| Information supplied |
◇ ◇ ◇ ◇ ◇ ◇ ◇

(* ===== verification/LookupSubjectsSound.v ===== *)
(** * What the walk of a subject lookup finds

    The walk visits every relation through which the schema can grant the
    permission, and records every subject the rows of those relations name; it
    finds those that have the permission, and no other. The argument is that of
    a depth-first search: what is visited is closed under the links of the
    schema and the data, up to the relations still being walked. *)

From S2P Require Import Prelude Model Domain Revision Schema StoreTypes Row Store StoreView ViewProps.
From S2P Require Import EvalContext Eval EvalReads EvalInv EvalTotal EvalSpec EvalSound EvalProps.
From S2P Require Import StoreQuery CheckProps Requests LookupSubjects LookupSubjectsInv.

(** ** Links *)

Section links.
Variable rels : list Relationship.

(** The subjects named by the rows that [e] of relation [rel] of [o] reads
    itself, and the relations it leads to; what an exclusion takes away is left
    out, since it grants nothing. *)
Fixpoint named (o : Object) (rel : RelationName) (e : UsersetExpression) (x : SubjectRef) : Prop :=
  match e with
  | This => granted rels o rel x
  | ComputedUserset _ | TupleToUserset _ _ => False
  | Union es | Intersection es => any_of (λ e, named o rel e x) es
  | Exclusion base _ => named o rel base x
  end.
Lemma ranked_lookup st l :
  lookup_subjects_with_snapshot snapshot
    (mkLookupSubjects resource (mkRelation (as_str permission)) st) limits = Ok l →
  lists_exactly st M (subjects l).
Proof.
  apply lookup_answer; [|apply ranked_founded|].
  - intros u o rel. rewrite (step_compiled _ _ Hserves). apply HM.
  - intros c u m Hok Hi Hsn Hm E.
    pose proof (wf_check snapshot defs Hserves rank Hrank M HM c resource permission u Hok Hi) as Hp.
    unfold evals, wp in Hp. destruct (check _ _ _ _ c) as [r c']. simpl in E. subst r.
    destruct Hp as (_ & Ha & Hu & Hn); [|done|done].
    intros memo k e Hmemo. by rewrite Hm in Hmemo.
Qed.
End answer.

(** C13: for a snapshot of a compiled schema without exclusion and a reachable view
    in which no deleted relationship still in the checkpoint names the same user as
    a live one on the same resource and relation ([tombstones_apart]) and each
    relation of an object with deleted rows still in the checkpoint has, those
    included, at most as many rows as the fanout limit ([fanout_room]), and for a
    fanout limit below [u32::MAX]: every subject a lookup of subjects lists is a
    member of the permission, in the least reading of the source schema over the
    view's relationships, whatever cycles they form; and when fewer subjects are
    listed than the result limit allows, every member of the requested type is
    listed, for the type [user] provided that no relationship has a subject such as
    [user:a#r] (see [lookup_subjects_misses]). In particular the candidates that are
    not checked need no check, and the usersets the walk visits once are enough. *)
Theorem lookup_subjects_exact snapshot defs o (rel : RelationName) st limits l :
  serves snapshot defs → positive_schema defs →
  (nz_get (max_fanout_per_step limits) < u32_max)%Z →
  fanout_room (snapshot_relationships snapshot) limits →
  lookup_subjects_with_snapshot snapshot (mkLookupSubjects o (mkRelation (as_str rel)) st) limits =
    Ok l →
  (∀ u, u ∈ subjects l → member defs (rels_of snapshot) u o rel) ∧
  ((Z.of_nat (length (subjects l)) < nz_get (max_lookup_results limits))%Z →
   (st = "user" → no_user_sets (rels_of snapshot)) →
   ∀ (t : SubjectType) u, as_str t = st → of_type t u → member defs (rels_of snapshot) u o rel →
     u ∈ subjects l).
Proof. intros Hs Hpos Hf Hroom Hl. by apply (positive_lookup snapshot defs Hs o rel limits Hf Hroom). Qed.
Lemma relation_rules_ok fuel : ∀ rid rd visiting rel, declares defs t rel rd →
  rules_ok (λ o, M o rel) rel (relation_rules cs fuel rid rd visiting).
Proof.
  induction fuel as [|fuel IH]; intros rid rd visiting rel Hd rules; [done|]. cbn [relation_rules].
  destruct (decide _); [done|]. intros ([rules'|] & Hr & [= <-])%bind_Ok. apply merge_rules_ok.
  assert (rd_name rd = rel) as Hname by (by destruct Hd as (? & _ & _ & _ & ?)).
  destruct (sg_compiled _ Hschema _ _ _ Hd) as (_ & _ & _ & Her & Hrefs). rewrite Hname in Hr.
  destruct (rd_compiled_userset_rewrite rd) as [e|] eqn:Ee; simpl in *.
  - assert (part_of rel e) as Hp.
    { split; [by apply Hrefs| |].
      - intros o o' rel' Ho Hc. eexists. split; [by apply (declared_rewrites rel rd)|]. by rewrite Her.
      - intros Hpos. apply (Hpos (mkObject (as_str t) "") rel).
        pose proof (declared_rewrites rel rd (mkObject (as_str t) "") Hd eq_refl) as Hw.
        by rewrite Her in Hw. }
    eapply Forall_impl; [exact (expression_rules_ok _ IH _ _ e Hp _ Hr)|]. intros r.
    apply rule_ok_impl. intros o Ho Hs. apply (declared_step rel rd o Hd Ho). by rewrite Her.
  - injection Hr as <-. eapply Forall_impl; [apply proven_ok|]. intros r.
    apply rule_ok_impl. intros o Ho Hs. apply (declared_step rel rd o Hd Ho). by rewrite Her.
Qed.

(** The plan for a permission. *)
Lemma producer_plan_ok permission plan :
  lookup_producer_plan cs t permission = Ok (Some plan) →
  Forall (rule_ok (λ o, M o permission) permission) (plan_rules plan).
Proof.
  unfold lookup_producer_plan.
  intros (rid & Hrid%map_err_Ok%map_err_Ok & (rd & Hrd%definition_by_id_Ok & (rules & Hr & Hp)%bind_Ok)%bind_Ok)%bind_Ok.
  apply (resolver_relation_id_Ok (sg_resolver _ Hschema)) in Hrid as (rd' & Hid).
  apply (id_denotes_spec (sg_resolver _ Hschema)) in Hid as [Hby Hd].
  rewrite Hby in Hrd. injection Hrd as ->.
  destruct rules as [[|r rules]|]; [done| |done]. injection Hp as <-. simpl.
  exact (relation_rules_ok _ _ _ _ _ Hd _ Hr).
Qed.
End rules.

◇ ◇ ◇ ◇ ◇ ◇ ◇

| Your assignment |
In the material above, transcribe exactly the lines beginning at the one with "rel e x) es" and ending at the one with "- intros u o", both included.

| Reply |
  | Union es | Intersection es => any_of (λ e, named o rel e x) es
  | Exclusion base _ => named o rel base x
  end.
Lemma ranked_lookup st l :
  lookup_subjects_with_snapshot snapshot
    (mkLookupSubjects resource (mkRelation (as_str permission)) st) limits = Ok l →
  lists_exactly st M (subjects l).
Proof.
  apply lookup_answer; [|apply ranked_founded|].
  - intros u o rel. rewrite (step_compiled _ _ Hserves). apply HM.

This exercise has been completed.